Effective mosquito control requires the timely application of environmentally friendly larvicides to the pools of water containing the juvenile mosquitoes. This must occur within a few days of the pools being filled by heavy rain. The mosquito breeding sites to the north of Kawana Forest are practically inaccessible. They are in dense rainforest and occur over a very wide area, perhaps in excess of 100 hectares. Council has trialled some spraying in this area in the past but it was not successful given the inability to access all the mosquito breeding sites in such a large area in a short period of time.
Kawana Forest is fairly unique in that it is the only residential area that immediately adjoins this remnant rainforest and floodplain. Unfortunately the visual amenity and recreational opportunities provided by this natural area are sometimes compromised by the naturally occurring mosquitoes and other insects and fauna that are present. When mosquito populations are high residents are advised to adopt personal protective measures to minimise the impact caused by these biting insects. These include the use of insect screening on windows and doors, avoiding exposure when mosquitoes are most active at dawn and dusk and the use of protective clothing and insect repellents.
Council has continued to investigate mosquito control programs for areas such as Kawana Forest. A similar problem exists in the residential areas to the south of Mount Coolum. Council is planning on trialling a mosquito control program for that area next summer that uses helicopters to treat the casuarina forest breeding sites in that area prior to and following heavy rain.

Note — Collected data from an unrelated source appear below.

Lemma pop_head_spec p l :
  fa_rep m a (p :: l) ->
  exists m' a', buddy_fa_pop_head m a = Ok (m', a', Some p) /\
    fa_rep m' a' l /\ links_upd m m' (p :: l).
Proof.
  intros R. pose proof (wf_last m Hwf) as HL. pose proof (fa_rep_length _ _ _ Hwf R) as Hlen.
  pose proof (fa_seg _ _ _ R) as (S1 & S2 & S3).
  pose proof (fa_nodup _ _ _ R) as [Hnp Hnd]%list.NoDup_cons.
  assert (0 < p < last_pfn m) as Hp by (apply R; constructor).
  assert (u64 (nr_free a - 1) = Z.of_nat (length l)) as Hnr.
  { rewrite (fa_nr _ _ _ R). cbn. cbn in Hlen. rewrite wrap_small by (unfold in_u; lia). lia. }
  assert (forall q, q ∈ l -> 0 < q < last_pfn m) as Hpg by (intros; apply R; by constructor).
  unfold buddy_fa_pop_head. rewrite (fa_head _ _ _ R). cbn [hd_or].
  rewrite (get_next_Ok m Hwf p ltac:(lia) (hd_or l None)) by (done || intros q Hq%hd_or_in; auto).
  rewrite bind_Ok. destruct l as [|n l]; cbn [hd_or].
  - rewrite bind_Ok. cbn [fst snd head tail nr_free]. rewrite set_next_Ok by (done || lia). rewrite bind_Ok.
    eexists _, _. split; [done|]. split; [|apply links_set_next; [done|lia|constructor]].
    by constructor.
  - assert (0 < n < last_pfn m) as Hn by (apply Hpg; constructor).
    rewrite set_prev_Ok by (done || lia). rewrite !bind_Ok. cbn [fst snd head tail nr_free].
    set (m1 := put_prev m n None).
    assert (links_upd m m1 (p :: n :: l)) as U1.
    { apply links_set_prev; [done|lia|]. constructor. constructor. }
    rewrite set_next_Ok by (apply U1 || (cbn; lia)). rewrite bind_Ok. set (m2 := put_meta m1 p _).
    eexists _, _. split; [done|]. split.
    + constructor; cbn -[Z.of_nat length seg m2]; try done.
      { rewrite (fa_tail _ _ _ R). rewrite last_or_cons. destruct l as [|t l _] using rev_ind; [done|].
        by rewrite app_comm_cons, !last_or_snoc. }
      eapply (seg_set_prv m m2 (Some p)); [done| |done].
      intros q Hq. assert (q <> p) by (by intros ->). cbn -[m2].
      split; [unfold m2, m1; reads|]. unfold m2, m1. rewrite prevof_put_meta, prevof_put_prev.
      destruct (decide (q = n)); [subst; by rewrite decide_True|by rewrite decide_False by congruence].
    + eapply links_upd_trans; [done|]. apply links_set_next; [apply U1|cbn; lia|constructor].
Qed.

(** Set the forward (backward) link of the page a pointer names, if any. *)
Definition relink_next (m0 : buddy_mem) (o v : option Z) : buddy_mem :=
  match o with Some q => put_meta m0 q (fset 12 52 (metaof m0 q) (default 0 v)) | None => m0 end.
Definition relink_prev (m0 : buddy_mem) (o v : option Z) : buddy_mem :=
  match o with Some q => put_prev m0 q v | None => m0 end.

While this is a different mosquito breeding habitat to those found in your area, if the technique proves to be successful it may have some application to the Kawana Forest remnant rainforest and floodplain in the future. Council has been monitoring mosquito populations in Kawana Forest for over a decade via a mosquito trap that is located weekly at Bolwarra Place. The data from this trap will be instrumental in the development of any future mosquito control program in that area.
Hopefully a successful mosquito control program will become available in the future. In the meantime, when mosquito populations are high, residents will have to rely on those personal protective measures outlined above.